**** RECORDS FOR THE TASK ****

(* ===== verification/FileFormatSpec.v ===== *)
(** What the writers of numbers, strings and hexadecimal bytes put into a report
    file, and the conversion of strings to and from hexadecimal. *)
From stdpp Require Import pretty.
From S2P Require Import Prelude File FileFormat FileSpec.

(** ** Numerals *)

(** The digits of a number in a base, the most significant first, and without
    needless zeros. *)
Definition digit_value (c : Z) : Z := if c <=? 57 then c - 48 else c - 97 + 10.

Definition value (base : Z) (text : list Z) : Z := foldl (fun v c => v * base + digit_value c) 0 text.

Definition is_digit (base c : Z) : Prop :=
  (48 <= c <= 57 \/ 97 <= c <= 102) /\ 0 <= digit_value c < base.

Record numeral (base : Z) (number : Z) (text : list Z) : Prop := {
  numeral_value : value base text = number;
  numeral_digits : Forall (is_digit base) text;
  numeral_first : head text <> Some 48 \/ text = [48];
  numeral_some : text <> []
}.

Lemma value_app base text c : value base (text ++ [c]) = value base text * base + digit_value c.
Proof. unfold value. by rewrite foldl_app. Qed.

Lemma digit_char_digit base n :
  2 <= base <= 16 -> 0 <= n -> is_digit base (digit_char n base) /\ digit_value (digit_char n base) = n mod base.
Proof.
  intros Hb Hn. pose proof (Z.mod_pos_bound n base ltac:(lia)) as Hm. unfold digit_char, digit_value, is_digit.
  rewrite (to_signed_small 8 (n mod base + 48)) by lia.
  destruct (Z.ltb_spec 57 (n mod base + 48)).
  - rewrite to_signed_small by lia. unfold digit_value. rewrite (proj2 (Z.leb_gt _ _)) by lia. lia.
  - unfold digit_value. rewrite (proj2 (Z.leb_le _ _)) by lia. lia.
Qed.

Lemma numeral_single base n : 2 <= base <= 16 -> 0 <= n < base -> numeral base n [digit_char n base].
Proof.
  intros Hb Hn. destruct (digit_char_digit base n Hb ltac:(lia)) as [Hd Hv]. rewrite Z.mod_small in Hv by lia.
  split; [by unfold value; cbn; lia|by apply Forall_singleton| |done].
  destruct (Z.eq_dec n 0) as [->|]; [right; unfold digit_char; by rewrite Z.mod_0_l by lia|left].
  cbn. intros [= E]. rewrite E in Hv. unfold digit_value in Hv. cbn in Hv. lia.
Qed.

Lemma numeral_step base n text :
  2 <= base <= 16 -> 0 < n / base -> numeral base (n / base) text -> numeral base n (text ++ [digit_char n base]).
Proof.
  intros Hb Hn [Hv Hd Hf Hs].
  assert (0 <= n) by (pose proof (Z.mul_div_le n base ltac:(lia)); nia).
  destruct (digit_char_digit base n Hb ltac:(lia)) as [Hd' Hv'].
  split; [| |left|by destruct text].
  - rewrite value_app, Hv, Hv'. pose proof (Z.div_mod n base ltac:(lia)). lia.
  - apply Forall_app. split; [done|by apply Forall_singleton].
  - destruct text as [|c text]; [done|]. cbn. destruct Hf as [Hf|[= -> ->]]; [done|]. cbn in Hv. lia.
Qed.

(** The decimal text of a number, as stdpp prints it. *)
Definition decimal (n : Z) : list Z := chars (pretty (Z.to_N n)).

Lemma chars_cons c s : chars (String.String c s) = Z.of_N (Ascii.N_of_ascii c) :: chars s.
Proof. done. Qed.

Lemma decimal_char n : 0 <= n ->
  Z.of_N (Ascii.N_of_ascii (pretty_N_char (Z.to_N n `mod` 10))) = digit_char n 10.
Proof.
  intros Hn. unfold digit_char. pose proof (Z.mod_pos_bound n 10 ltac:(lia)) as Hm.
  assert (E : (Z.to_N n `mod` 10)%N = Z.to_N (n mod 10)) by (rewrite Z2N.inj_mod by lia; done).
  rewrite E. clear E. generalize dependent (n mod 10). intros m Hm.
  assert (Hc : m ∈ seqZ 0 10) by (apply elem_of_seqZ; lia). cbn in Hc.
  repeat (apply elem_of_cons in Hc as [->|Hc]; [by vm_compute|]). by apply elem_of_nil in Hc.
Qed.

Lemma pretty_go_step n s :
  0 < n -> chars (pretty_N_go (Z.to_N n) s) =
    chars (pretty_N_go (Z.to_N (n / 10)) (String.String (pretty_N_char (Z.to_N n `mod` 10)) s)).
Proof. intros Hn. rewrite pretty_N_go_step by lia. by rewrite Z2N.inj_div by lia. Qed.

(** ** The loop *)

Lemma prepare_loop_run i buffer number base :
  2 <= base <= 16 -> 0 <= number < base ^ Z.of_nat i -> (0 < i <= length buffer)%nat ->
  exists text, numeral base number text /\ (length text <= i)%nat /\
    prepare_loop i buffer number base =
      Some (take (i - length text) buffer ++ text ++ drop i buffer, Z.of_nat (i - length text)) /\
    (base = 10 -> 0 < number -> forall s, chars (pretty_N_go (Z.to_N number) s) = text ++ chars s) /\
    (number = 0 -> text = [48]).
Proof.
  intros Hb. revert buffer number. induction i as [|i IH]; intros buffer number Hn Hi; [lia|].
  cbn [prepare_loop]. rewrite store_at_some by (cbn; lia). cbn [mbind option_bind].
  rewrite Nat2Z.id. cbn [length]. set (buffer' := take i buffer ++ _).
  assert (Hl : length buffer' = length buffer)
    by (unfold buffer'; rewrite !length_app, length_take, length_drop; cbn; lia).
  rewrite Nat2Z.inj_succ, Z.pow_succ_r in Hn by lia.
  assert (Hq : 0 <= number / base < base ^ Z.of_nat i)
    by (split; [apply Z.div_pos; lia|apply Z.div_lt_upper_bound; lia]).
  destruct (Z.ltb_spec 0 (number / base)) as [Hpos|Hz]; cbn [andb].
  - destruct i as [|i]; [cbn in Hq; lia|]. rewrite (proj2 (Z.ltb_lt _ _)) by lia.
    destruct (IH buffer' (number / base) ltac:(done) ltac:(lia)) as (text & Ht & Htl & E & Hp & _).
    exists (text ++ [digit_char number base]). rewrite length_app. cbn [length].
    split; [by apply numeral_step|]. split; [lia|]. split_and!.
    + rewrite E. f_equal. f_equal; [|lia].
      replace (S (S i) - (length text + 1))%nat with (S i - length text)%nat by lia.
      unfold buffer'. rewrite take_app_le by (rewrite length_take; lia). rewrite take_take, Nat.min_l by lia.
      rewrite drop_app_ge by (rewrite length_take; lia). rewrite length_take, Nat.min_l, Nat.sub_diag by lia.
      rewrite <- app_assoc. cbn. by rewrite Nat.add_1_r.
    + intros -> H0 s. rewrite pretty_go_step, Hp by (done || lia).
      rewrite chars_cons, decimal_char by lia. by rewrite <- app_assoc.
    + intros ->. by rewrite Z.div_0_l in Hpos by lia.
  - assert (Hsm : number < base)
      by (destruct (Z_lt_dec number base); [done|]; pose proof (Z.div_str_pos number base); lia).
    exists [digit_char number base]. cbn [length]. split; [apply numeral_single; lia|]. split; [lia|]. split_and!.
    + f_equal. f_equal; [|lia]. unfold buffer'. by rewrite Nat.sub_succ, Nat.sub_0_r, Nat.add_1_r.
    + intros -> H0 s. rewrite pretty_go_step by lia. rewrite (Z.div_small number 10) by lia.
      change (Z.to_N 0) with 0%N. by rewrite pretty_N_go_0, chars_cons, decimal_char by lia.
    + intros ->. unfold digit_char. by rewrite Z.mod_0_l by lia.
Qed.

****

Using the data above, reproduce exactly the lines from the line that contains "Lemma numeral_step base" through the line that contains "intros Hb. revert", including both.

Lemma numeral_step base n text :
  2 <= base <= 16 -> 0 < n / base -> numeral base (n / base) text -> numeral base n (text ++ [digit_char n base]).
Proof.
  intros Hb Hn [Hv Hd Hf Hs].
  assert (0 <= n) by (pose proof (Z.mul_div_le n base ltac:(lia)); nia).
  destruct (digit_char_digit base n Hb ltac:(lia)) as [Hd' Hv'].
  split; [| |left|by destruct text].
  - rewrite value_app, Hv, Hv'. pose proof (Z.div_mod n base ltac:(lia)). lia.
  - apply Forall_app. split; [done|by apply Forall_singleton].
  - destruct text as [|c text]; [done|]. cbn. destruct Hf as [Hf|[= -> ->]]; [done|]. cbn in Hv. lia.
Qed.

(** The decimal text of a number, as stdpp prints it. *)
Definition decimal (n : Z) : list Z := chars (pretty (Z.to_N n)).

Lemma chars_cons c s : chars (String.String c s) = Z.of_N (Ascii.N_of_ascii c) :: chars s.
Proof. done. Qed.

Lemma decimal_char n : 0 <= n ->
  Z.of_N (Ascii.N_of_ascii (pretty_N_char (Z.to_N n `mod` 10))) = digit_char n 10.
Proof.
  intros Hn. unfold digit_char. pose proof (Z.mod_pos_bound n 10 ltac:(lia)) as Hm.
  assert (E : (Z.to_N n `mod` 10)%N = Z.to_N (n mod 10)) by (rewrite Z2N.inj_mod by lia; done).
  rewrite E. clear E. generalize dependent (n mod 10). intros m Hm.
  assert (Hc : m ∈ seqZ 0 10) by (apply elem_of_seqZ; lia). cbn in Hc.
  repeat (apply elem_of_cons in Hc as [->|Hc]; [by vm_compute|]). by apply elem_of_nil in Hc.
Qed.

Lemma pretty_go_step n s :
  0 < n -> chars (pretty_N_go (Z.to_N n) s) =
    chars (pretty_N_go (Z.to_N (n / 10)) (String.String (pretty_N_char (Z.to_N n `mod` 10)) s)).
Proof. intros Hn. rewrite pretty_N_go_step by lia. by rewrite Z2N.inj_div by lia. Qed.

(** ** The loop *)

Lemma prepare_loop_run i buffer number base :
  2 <= base <= 16 -> 0 <= number < base ^ Z.of_nat i -> (0 < i <= length buffer)%nat ->
  exists text, numeral base number text /\ (length text <= i)%nat /\
    prepare_loop i buffer number base =
      Some (take (i - length text) buffer ++ text ++ drop i buffer, Z.of_nat (i - length text)) /\
    (base = 10 -> 0 < number -> forall s, chars (pretty_N_go (Z.to_N number) s) = text ++ chars s) /\
    (number = 0 -> text = [48]).
Proof.
  intros Hb. revert buffer number. induction i as [|i IH]; intros buffer number Hn Hi; [lia|].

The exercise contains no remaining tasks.